L'autosalone Florio: le incomprensioni per la ripartizione delle somme e la busta più graziosa
«Le macchine le hai comprate anche per me?». «Sì, le ho comprate anche per te». La conversazione tra Giuseppe Vitale ed Enzo Florio, amministratore di fatto della Florio Srls, è avvenuta proprio davanti all'autosalone di quest'ultimo, nella strada che collega Gravina a Mascalucia. Florio avrebbe impiegato i proventi dei Vitale (consegnati da Franco e Pinuccio, nda) derivanti dalla vendita di sostanze stupefacenti nell'attività di acquisto, vendita e noleggio di autovetture, in modo da ostacolare l'identificazione della provenienza illecita del denaro. Dalla gestione di un'attività all'altra, però, non sarebbero mancati i malintesi. E così nella stessa conversazione tenutasi nell'autosalone cominciano le incomprensioni. Pinuccio chiede a Vincenzo di spiegargli bene il meccanismo con cui dovrebbero ripartirsi le somme. «È elementare - sostiene Florio - tanto entra di macchine, per esempio dieci macchine, e tanto deve entrare di soldi». La risposta non fuga i dubbi di Pinuccio che insiste: «Quante macchine abbiamo comprato insieme negli ultimi sei mesi?». La replica è incomprensibile e non risulta nei brogliacci delle intercettazioni, ma Vitale continua: «E come mai io non ho preso nemmeno un euro?». Così Florio si trova nella difficile circostanza di spiegare la differenza tra il «vendere panetti (di droga, nda)» e quella di un autonoleggio. «Vi ho già detto che 150mila euro per un autosalone è come andare a comprare un chilo di pane».

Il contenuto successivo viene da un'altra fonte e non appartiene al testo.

(* ===== verification/BootRestoreSpec.v ===== *)
(** * The boot loop rebuilds every kernel-state blob

    The records of a checkpoint may interleave the chunks of several blobs with
    memory pages and contexts; the loop hands each blob to its restorer once,
    whole. *)
From Stdlib Require Import ZArith Lia Permutation.
From stdpp Require Import gmap.
From S2P Require Import Prelude.
From S2P Require Import BlockDevice AtomicStore SnapshotStore SnapshotStoreSpec Barrier Vmm Checkpoint ExtState.
From S2P Require Import CheckpointRestore DriverReattach RestoreSeq CheckpointSpec CheckpointTakeSpec CheckpointRestoreSpec RestoreSeqSpec.
Open Scope Z_scope.
Open Scope c_scope.

(** ** Slots *)
Lemma find_slot_shift f slots i : find_slot f slots (S i) = S <$> find_slot f slots i.
Proof. revert i; induction slots as [|s l IH]; intros i; cbn; [reflexivity|]. destruct (f s); [reflexivity | apply IH]. Qed.

Lemma find_slot_none f slots i : Forall (fun s => f s = false) slots -> find_slot f slots i = None.
Proof. intros H. revert i. induction H as [|s l Hs _ IH]; intros i; cbn; [reflexivity|]. rewrite Hs. apply IH. Qed.

Lemma find_slot_app f used s rest :
  Forall (fun s => f s = false) used -> f s = true -> find_slot f (used ++ s :: rest) 0 = Some (length used).
Proof.
  intros H Hs. induction H as [|u l Hu _ IH]; cbn [app find_slot length]; [rewrite Hs; reflexivity|].
  rewrite Hu, find_slot_shift, IH. reflexivity.
Qed.

(** The slots in use come first. *)
Definition slots_of (used : list blob_slot_t) : list blob_slot_t :=
  used ++ replicate (Z.to_nat BOOT_V2_MAX_BLOBS - length used) empty_slot.

Lemma slot_for_old tag total used1 s used2 :
  Forall (fun u => bs_tag u <> tag) used1 -> bs_in_use s = true -> bs_tag s = tag ->
  slot_for_tag (fun _ => true) (slots_of (used1 ++ s :: used2)) tag total = (Some (length used1), slots_of (used1 ++ s :: used2)).
Proof.
  intros H1 Hs Ht. unfold slot_for_tag, slots_of. rewrite <- app_assoc. cbn [app].
  rewrite find_slot_app; [reflexivity | | rewrite Hs, Ht; apply Z.eqb_refl].
  eapply Forall_impl; [exact H1|]. intros u Hu. cbn in Hu. rewrite (proj2 (Z.eqb_neq _ _) Hu). apply andb_false_r.
Qed.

Al di là delle incomprensioni, c'è anche qualche momento di goliardia. In particolare in occasione della distribuzione dei soldi tra i sodali del gruppo. Si parla di assegni non trasferibili, di viaggi non pagati come si richiedeva che fossero pagati e di buste più graziose. Pomo della discordia la somma di 48mila euro che Franco e Giuseppe Vitale si ritrovano a contare insieme a Paolo Messina, anche lui indagato. «Quanti ne mancano?», è la domanda rivolta da Giuseppe Vitale a chi, come Messina, avrebbe avuto il ruolo di detenere e cedere gli stupefacenti a Paolo Raciti, un altro sodale che poi avrebbe spacciato la sostanza. Conti alla mano sarebbero mancati 37.400 euro. «Togligli 400», è l'invito che Pinuccio rivolge ridendo a Messina. «Non capisco perché ci devo sempre rimettere io per i viaggi che faccio», lamenta Messina chiedendo una somma più alta in una «busta più graziosa». A quel punto Vitale lo rassicura promettendogli che - si legge nelle carte dell'inchiesta - «quando faranno i furgoni, le macchine e "le cose", gli assegni glieli intesterà a lui personalmente e li farà non trasferibili».